**Task brief**
For the entries below, repeat exactly each line starting with the one that contains "(** A transfer" and going on through the one that contains "eapply wp_mono; [by apply openDataConnection_outcome|].", and no others.

**Listed records**

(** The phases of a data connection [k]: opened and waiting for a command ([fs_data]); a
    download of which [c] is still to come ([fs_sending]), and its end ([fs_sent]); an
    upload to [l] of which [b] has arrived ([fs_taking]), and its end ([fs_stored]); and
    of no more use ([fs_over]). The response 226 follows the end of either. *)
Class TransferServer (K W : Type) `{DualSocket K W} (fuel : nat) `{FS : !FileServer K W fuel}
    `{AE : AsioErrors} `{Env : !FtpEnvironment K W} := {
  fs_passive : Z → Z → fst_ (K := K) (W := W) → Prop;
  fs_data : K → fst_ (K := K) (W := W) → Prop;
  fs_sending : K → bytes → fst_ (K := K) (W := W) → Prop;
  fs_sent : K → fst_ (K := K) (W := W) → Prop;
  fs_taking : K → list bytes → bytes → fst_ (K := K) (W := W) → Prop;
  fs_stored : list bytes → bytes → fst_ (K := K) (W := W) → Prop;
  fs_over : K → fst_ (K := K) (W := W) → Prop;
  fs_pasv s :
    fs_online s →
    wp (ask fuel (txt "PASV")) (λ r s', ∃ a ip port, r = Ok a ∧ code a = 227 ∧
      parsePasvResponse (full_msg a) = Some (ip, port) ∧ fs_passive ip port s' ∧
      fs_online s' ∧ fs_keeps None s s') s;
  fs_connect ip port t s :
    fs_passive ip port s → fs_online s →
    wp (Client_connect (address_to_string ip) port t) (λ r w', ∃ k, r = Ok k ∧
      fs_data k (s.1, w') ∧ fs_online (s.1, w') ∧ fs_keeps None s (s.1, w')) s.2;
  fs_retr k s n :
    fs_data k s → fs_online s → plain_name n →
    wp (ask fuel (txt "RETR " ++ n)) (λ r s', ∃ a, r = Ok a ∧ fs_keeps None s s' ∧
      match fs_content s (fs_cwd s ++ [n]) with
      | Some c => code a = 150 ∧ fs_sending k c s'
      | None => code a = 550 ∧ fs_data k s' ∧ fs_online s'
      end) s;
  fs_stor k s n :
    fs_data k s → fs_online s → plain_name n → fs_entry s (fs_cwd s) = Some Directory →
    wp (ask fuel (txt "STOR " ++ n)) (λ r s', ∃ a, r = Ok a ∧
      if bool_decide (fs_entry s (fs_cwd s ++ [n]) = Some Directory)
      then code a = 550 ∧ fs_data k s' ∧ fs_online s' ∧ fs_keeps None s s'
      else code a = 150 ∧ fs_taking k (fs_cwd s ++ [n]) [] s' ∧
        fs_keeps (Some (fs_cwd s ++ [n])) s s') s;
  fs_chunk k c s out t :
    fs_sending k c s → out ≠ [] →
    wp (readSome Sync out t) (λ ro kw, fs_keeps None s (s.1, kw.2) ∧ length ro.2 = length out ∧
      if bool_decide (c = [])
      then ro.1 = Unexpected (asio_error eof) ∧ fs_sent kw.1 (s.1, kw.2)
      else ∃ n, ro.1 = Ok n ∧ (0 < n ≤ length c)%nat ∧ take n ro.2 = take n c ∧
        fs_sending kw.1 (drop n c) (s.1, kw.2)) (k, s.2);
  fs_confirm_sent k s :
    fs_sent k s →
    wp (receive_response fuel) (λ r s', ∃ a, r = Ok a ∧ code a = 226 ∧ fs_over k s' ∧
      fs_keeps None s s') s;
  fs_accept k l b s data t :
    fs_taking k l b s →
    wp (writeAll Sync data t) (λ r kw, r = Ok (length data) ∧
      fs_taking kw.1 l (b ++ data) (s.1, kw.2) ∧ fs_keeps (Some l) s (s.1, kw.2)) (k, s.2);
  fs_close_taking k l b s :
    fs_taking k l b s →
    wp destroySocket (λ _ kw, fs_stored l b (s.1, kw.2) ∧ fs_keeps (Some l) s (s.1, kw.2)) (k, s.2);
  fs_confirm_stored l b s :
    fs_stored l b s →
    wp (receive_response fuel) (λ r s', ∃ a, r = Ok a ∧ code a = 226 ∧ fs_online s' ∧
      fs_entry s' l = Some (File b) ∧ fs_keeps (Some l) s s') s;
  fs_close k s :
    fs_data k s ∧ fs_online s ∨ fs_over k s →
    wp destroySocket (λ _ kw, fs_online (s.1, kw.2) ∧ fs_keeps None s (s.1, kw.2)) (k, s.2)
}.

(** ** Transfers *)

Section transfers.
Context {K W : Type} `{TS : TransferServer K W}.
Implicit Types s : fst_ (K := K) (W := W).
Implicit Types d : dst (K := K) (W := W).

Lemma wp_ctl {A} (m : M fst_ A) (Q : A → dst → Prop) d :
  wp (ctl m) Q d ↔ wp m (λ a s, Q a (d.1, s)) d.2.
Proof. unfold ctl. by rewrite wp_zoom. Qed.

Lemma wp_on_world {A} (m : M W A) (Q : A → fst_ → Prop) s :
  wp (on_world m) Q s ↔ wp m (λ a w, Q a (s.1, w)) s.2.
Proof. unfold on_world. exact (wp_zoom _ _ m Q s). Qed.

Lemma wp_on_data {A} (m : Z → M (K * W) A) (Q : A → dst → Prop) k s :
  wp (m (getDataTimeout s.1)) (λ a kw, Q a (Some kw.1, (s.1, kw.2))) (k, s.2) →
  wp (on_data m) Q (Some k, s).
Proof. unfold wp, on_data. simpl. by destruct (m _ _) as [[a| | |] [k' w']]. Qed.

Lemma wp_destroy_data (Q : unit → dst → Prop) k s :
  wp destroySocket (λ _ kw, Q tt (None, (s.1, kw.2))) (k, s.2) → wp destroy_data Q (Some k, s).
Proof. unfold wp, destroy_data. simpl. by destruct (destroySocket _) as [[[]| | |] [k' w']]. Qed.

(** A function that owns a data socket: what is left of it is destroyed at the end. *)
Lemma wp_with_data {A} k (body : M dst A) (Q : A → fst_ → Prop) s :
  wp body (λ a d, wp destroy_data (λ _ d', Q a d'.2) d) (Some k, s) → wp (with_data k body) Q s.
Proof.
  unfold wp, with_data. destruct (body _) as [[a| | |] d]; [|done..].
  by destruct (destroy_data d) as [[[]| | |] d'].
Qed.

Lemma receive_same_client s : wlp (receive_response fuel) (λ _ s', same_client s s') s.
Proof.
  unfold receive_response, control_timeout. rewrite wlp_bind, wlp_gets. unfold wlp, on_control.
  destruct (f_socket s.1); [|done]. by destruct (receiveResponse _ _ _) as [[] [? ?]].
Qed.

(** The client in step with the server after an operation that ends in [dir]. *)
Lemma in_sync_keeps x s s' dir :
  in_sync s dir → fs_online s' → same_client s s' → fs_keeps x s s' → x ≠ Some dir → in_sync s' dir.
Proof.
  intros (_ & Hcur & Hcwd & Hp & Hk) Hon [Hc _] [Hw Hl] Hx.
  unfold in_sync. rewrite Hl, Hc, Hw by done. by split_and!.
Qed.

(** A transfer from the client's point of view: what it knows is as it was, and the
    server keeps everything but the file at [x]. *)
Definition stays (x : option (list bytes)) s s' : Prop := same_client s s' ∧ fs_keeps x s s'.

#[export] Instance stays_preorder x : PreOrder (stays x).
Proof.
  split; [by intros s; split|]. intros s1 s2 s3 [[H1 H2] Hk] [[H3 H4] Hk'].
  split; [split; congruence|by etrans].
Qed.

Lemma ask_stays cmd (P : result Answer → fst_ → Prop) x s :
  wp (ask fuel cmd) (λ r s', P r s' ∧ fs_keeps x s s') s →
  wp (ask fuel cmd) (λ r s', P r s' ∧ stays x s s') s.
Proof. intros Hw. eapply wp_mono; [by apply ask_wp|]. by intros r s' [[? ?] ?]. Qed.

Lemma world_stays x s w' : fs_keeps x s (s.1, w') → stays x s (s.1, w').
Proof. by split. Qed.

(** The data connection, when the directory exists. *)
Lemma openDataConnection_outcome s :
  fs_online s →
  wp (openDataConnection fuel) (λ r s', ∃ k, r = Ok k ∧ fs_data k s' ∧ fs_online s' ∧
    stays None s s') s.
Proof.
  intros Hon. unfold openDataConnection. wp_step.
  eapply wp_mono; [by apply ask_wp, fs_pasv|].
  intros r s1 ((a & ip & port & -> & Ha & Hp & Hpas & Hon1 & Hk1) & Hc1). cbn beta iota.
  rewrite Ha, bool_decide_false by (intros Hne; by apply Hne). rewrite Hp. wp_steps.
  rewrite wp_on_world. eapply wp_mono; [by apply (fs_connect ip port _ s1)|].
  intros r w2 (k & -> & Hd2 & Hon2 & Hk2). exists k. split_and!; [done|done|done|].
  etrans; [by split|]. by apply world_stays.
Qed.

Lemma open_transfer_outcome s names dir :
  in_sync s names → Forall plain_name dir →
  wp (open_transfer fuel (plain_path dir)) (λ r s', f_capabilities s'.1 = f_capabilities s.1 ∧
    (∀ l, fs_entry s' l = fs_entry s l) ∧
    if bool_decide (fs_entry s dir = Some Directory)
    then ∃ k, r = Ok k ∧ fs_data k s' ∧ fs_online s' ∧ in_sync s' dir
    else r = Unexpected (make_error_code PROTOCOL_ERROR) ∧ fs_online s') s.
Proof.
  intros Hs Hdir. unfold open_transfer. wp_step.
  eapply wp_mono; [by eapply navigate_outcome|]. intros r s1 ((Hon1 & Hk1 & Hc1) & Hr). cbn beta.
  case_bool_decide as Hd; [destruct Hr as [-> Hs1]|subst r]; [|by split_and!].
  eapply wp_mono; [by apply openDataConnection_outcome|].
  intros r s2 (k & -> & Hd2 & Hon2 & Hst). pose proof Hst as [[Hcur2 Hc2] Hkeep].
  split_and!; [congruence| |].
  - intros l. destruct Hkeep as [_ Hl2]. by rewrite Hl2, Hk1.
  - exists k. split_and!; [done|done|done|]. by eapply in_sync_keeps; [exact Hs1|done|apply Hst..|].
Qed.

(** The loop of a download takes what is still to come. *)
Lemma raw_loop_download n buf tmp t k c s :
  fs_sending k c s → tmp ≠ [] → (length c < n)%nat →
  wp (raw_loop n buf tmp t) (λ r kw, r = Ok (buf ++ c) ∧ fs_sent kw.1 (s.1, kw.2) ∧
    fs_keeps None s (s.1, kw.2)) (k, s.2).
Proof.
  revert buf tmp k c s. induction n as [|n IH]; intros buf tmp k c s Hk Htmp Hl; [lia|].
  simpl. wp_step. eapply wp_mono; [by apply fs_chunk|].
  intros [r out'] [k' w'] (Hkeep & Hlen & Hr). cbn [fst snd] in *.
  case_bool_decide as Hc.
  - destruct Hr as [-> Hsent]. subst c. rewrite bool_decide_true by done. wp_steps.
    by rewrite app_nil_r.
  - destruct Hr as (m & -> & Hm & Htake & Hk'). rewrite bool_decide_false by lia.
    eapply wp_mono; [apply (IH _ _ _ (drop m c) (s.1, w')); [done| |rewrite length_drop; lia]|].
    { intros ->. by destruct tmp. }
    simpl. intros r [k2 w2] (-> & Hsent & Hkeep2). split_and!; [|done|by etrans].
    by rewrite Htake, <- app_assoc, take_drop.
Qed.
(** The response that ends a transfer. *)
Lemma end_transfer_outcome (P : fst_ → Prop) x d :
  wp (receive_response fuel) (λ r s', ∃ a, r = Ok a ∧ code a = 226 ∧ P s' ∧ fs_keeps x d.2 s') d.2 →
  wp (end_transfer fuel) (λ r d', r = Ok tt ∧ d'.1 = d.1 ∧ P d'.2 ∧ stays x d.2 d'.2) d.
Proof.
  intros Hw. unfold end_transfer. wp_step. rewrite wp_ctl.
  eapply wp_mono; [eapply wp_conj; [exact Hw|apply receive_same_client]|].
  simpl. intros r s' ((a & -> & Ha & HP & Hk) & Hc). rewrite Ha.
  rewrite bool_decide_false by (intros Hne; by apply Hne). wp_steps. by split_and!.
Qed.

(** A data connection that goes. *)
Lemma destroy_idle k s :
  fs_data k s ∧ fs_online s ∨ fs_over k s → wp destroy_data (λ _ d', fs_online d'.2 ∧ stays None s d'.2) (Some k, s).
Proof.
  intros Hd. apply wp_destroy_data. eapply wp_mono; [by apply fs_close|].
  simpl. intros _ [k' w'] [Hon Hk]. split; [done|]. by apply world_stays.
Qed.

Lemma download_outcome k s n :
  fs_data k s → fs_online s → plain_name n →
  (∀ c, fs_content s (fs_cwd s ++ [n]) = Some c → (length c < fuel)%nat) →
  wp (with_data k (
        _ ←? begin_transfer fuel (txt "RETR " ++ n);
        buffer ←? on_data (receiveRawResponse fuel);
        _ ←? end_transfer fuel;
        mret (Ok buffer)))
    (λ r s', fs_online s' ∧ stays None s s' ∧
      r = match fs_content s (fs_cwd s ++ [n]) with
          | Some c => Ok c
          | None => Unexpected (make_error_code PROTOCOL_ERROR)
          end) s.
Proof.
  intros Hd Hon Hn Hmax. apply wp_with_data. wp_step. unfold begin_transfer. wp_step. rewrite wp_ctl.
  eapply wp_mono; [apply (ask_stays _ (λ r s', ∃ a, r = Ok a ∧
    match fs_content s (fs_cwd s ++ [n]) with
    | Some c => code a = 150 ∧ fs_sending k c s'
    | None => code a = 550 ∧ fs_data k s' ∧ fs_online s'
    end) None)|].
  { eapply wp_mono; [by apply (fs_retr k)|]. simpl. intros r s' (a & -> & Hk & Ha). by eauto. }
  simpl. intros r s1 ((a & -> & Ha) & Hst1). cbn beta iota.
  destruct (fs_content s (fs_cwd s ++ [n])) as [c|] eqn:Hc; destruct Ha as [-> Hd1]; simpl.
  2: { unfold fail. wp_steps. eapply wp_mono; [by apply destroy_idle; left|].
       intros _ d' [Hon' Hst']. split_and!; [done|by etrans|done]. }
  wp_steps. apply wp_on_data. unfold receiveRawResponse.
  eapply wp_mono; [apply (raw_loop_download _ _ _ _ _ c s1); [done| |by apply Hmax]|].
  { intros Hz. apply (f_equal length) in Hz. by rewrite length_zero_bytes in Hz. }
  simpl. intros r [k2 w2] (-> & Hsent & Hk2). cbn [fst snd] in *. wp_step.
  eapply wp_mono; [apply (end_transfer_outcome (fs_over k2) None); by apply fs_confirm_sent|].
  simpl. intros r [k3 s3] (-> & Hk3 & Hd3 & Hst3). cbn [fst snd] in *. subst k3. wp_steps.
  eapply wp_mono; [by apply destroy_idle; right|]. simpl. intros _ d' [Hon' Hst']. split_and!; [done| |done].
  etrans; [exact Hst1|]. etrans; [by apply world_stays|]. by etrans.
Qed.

**Written response**
(** A transfer from the client's point of view: what it knows is as it was, and the
    server keeps everything but the file at [x]. *)
Definition stays (x : option (list bytes)) s s' : Prop := same_client s s' ∧ fs_keeps x s s'.

#[export] Instance stays_preorder x : PreOrder (stays x).
Proof.
  split; [by intros s; split|]. intros s1 s2 s3 [[H1 H2] Hk] [[H3 H4] Hk'].
  split; [split; congruence|by etrans].
Qed.

Lemma ask_stays cmd (P : result Answer → fst_ → Prop) x s :
  wp (ask fuel cmd) (λ r s', P r s' ∧ fs_keeps x s s') s →
  wp (ask fuel cmd) (λ r s', P r s' ∧ stays x s s') s.
Proof. intros Hw. eapply wp_mono; [by apply ask_wp|]. by intros r s' [[? ?] ?]. Qed.

Lemma world_stays x s w' : fs_keeps x s (s.1, w') → stays x s (s.1, w').
Proof. by split. Qed.

(** The data connection, when the directory exists. *)
Lemma openDataConnection_outcome s :
  fs_online s →
  wp (openDataConnection fuel) (λ r s', ∃ k, r = Ok k ∧ fs_data k s' ∧ fs_online s' ∧
    stays None s s') s.
Proof.
  intros Hon. unfold openDataConnection. wp_step.
  eapply wp_mono; [by apply ask_wp, fs_pasv|].
  intros r s1 ((a & ip & port & -> & Ha & Hp & Hpas & Hon1 & Hk1) & Hc1). cbn beta iota.
  rewrite Ha, bool_decide_false by (intros Hne; by apply Hne). rewrite Hp. wp_steps.
  rewrite wp_on_world. eapply wp_mono; [by apply (fs_connect ip port _ s1)|].
  intros r w2 (k & -> & Hd2 & Hon2 & Hk2). exists k. split_and!; [done|done|done|].
  etrans; [by split|]. by apply world_stays.
Qed.

Lemma open_transfer_outcome s names dir :
  in_sync s names → Forall plain_name dir →
  wp (open_transfer fuel (plain_path dir)) (λ r s', f_capabilities s'.1 = f_capabilities s.1 ∧
    (∀ l, fs_entry s' l = fs_entry s l) ∧
    if bool_decide (fs_entry s dir = Some Directory)
    then ∃ k, r = Ok k ∧ fs_data k s' ∧ fs_online s' ∧ in_sync s' dir
    else r = Unexpected (make_error_code PROTOCOL_ERROR) ∧ fs_online s') s.
Proof.
  intros Hs Hdir. unfold open_transfer. wp_step.
  eapply wp_mono; [by eapply navigate_outcome|]. intros r s1 ((Hon1 & Hk1 & Hc1) & Hr). cbn beta.
  case_bool_decide as Hd; [destruct Hr as [-> Hs1]|subst r]; [|by split_and!].
  eapply wp_mono; [by apply openDataConnection_outcome|].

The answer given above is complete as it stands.